(Task data)
[Start of Attachment]

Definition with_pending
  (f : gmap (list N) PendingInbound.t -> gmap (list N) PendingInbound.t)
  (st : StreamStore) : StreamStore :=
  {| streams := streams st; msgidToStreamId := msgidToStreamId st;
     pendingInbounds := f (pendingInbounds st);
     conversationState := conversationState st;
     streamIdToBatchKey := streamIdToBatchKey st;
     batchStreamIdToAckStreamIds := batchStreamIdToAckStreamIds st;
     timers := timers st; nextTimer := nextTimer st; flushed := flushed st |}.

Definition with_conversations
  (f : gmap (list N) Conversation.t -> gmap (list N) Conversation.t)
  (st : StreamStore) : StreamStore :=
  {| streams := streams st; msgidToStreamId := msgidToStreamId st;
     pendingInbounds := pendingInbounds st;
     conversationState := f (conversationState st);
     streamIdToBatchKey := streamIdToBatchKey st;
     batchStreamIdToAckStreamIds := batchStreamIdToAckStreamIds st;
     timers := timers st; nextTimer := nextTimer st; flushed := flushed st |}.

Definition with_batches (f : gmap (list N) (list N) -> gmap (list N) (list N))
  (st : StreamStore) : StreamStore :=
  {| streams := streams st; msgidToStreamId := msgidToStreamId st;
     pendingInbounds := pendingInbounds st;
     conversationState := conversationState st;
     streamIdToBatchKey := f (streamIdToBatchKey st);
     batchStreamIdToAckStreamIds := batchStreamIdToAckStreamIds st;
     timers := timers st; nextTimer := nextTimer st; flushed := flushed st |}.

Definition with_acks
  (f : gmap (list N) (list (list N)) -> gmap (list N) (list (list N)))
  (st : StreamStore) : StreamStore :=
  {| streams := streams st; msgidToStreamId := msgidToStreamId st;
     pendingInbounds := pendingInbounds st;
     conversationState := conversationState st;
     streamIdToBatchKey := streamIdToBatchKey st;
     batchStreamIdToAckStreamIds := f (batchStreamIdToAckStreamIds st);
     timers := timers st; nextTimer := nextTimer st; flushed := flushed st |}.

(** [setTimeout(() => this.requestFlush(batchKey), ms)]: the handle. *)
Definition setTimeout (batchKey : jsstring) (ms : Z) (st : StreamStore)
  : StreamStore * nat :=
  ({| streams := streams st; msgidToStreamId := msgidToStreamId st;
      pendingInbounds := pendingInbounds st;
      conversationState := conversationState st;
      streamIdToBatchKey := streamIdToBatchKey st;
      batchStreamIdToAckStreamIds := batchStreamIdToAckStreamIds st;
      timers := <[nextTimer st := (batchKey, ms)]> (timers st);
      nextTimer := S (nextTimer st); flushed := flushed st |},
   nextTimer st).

[End of Attachment]
[Start of Attachment]

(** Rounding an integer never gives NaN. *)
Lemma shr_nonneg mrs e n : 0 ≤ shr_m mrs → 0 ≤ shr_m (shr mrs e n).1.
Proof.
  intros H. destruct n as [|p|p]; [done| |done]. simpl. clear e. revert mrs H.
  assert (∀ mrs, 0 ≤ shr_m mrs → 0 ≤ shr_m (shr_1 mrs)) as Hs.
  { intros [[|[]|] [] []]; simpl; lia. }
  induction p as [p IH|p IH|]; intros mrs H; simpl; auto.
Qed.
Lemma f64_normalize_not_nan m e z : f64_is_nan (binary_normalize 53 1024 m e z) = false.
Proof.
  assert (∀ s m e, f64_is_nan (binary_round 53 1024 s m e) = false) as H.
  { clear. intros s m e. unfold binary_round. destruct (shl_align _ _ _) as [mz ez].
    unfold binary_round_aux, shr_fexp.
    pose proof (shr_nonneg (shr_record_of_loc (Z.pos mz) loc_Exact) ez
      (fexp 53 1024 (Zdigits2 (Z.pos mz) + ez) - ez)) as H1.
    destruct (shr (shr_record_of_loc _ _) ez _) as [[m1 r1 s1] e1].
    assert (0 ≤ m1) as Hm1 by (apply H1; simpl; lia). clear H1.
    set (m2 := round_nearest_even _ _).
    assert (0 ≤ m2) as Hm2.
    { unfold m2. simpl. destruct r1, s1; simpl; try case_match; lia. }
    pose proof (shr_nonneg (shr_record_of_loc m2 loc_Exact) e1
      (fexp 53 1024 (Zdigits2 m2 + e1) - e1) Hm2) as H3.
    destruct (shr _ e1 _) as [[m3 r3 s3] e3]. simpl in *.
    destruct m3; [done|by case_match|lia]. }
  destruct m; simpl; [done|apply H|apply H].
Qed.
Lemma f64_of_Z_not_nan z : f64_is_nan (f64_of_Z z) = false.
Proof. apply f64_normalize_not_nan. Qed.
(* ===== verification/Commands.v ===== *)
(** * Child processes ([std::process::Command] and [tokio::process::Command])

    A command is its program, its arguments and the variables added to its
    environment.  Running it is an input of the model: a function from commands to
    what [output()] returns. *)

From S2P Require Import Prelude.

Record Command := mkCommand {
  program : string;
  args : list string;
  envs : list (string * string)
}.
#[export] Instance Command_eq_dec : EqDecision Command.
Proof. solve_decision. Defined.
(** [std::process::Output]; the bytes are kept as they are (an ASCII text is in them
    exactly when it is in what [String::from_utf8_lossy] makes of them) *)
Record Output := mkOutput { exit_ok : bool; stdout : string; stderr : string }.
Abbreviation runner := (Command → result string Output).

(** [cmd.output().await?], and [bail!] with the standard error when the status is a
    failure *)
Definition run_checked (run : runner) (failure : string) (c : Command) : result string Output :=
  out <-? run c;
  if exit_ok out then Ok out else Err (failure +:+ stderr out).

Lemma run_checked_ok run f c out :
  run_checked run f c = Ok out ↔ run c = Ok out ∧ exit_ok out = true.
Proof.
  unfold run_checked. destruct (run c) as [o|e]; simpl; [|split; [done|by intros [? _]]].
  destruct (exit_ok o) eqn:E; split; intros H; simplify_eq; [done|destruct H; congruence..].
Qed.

[End of Attachment]

A line belongs in the answer if it contains the word "pose"; please copy each such line from the material.

(Result of this exercise)
    pose proof (shr_nonneg (shr_record_of_loc (Z.pos mz) loc_Exact) ez
    pose proof (shr_nonneg (shr_record_of_loc m2 loc_Exact) e1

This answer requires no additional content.